Problem to solve:
I'd like an exact copy of every line from the start of the entries below through the line containing "Definition host0 (k", please.

Listed records:
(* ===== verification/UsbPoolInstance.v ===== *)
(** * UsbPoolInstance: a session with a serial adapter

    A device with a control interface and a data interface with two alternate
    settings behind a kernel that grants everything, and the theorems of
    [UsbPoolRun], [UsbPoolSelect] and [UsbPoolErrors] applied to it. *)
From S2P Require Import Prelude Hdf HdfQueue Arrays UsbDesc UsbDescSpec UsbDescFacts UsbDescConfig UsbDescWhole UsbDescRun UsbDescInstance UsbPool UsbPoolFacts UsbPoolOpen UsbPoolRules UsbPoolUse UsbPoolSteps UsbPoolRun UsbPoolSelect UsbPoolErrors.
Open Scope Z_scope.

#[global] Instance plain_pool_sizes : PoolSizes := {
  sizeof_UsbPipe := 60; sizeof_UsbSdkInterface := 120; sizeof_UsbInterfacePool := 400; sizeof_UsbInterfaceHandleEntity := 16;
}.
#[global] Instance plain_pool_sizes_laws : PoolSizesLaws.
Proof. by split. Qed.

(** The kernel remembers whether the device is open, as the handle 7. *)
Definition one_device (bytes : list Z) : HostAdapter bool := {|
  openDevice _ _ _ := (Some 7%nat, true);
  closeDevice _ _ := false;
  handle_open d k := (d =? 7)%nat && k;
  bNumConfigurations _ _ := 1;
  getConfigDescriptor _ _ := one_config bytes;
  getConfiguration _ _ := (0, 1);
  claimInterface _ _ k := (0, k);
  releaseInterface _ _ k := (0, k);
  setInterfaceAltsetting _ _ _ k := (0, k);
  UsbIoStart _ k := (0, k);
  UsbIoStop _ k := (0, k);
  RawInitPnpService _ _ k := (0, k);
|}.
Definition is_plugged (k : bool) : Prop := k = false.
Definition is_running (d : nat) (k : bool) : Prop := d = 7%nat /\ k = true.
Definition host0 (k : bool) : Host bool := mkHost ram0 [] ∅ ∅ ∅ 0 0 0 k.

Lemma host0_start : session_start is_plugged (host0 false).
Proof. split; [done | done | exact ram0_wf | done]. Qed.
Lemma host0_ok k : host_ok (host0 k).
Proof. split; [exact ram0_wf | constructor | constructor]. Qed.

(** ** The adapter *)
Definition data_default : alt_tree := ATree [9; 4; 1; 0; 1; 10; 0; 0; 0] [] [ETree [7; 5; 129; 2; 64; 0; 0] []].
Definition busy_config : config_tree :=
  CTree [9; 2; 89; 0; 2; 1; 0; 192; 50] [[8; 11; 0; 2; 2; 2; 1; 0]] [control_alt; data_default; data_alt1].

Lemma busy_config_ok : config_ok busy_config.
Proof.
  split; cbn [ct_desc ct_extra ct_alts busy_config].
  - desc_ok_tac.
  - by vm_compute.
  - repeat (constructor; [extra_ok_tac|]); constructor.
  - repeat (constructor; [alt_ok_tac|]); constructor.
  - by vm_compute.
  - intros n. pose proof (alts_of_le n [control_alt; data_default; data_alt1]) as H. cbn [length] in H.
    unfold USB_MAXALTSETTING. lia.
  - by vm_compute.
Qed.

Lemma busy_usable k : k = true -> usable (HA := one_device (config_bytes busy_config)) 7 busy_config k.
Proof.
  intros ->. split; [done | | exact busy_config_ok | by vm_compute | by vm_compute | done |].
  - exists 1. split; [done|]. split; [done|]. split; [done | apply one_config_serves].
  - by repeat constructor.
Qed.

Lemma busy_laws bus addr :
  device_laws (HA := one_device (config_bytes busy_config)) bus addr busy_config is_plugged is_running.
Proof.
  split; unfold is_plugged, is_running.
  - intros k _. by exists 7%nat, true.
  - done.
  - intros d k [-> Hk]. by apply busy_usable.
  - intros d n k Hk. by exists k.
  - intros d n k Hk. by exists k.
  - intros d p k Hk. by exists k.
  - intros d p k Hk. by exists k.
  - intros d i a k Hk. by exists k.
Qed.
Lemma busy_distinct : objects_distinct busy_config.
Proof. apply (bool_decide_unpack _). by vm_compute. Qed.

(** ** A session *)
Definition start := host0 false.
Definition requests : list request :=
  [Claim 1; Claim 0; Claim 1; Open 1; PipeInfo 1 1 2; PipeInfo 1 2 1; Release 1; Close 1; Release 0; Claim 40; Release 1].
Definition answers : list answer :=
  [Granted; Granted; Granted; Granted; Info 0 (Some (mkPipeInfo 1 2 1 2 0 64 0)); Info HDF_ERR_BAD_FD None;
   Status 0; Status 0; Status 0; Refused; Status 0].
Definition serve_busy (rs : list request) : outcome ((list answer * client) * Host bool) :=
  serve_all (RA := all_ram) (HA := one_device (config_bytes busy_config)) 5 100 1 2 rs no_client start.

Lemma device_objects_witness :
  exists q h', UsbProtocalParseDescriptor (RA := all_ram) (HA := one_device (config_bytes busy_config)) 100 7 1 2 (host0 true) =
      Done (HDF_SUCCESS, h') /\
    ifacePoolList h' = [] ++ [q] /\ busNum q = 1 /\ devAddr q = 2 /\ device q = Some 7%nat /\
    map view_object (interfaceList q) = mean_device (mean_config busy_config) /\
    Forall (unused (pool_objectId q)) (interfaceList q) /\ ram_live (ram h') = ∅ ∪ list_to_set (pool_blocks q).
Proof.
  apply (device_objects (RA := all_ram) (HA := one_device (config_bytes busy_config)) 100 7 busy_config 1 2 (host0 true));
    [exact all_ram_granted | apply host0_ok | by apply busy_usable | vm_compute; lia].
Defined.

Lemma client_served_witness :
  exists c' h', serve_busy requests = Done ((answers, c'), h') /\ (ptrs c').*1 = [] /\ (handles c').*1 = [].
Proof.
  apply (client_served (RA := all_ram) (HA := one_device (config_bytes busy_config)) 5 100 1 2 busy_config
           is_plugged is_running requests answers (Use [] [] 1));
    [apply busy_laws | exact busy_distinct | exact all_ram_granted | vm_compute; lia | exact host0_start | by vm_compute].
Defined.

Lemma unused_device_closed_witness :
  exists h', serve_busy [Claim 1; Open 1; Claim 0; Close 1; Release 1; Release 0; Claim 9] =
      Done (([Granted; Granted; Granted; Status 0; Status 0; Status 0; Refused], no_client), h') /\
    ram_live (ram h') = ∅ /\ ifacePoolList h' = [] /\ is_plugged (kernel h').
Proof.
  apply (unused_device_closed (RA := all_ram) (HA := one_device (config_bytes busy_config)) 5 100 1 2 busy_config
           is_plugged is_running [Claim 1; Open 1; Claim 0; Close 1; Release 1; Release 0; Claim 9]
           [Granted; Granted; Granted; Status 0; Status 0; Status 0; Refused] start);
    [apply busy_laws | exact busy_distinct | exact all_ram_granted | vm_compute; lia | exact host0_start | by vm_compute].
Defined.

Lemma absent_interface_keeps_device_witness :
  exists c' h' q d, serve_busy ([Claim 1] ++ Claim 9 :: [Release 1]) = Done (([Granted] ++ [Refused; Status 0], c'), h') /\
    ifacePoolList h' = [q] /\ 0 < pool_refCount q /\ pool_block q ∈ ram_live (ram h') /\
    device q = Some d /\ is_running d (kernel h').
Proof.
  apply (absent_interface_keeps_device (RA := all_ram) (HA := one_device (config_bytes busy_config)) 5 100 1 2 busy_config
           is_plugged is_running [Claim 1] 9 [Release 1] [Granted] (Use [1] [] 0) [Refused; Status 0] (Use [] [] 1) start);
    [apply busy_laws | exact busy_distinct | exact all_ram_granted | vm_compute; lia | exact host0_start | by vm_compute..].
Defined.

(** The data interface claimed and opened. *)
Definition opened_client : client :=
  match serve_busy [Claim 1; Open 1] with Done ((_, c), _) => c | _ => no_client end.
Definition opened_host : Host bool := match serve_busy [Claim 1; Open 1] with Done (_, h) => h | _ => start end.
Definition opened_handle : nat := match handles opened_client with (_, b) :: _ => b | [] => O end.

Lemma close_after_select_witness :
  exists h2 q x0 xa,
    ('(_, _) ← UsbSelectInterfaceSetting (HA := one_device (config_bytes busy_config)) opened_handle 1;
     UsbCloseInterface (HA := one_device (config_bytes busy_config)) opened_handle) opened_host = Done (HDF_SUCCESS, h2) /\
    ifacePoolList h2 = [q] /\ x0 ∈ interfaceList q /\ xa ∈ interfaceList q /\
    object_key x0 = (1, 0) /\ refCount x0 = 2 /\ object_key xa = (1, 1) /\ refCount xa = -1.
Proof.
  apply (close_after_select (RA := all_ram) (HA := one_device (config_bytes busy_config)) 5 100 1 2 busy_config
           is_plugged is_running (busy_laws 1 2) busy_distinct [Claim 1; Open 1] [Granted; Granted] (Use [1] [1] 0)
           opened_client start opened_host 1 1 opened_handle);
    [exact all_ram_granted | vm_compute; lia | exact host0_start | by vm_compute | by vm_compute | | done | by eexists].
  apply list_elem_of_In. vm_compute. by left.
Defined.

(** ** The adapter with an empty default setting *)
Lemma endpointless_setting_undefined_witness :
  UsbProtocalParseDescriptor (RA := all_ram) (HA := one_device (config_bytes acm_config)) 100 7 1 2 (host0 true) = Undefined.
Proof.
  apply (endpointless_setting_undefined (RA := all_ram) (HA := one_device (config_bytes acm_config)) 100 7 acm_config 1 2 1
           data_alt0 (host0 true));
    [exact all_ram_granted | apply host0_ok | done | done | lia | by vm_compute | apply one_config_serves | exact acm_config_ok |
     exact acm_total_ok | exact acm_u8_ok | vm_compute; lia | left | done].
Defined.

Solution below:
(* ===== verification/UsbPoolInstance.v ===== *)
(** * UsbPoolInstance: a session with a serial adapter

    A device with a control interface and a data interface with two alternate
    settings behind a kernel that grants everything, and the theorems of
    [UsbPoolRun], [UsbPoolSelect] and [UsbPoolErrors] applied to it. *)
From S2P Require Import Prelude Hdf HdfQueue Arrays UsbDesc UsbDescSpec UsbDescFacts UsbDescConfig UsbDescWhole UsbDescRun UsbDescInstance UsbPool UsbPoolFacts UsbPoolOpen UsbPoolRules UsbPoolUse UsbPoolSteps UsbPoolRun UsbPoolSelect UsbPoolErrors.
Open Scope Z_scope.

#[global] Instance plain_pool_sizes : PoolSizes := {
  sizeof_UsbPipe := 60; sizeof_UsbSdkInterface := 120; sizeof_UsbInterfacePool := 400; sizeof_UsbInterfaceHandleEntity := 16;
}.
#[global] Instance plain_pool_sizes_laws : PoolSizesLaws.
Proof. by split. Qed.

(** The kernel remembers whether the device is open, as the handle 7. *)
Definition one_device (bytes : list Z) : HostAdapter bool := {|
  openDevice _ _ _ := (Some 7%nat, true);
  closeDevice _ _ := false;
  handle_open d k := (d =? 7)%nat && k;
  bNumConfigurations _ _ := 1;
  getConfigDescriptor _ _ := one_config bytes;
  getConfiguration _ _ := (0, 1);
  claimInterface _ _ k := (0, k);
  releaseInterface _ _ k := (0, k);
  setInterfaceAltsetting _ _ _ k := (0, k);
  UsbIoStart _ k := (0, k);
  UsbIoStop _ k := (0, k);
  RawInitPnpService _ _ k := (0, k);
|}.
Definition is_plugged (k : bool) : Prop := k = false.
Definition is_running (d : nat) (k : bool) : Prop := d = 7%nat /\ k = true.
Definition host0 (k : bool) : Host bool := mkHost ram0 [] ∅ ∅ ∅ 0 0 0 k.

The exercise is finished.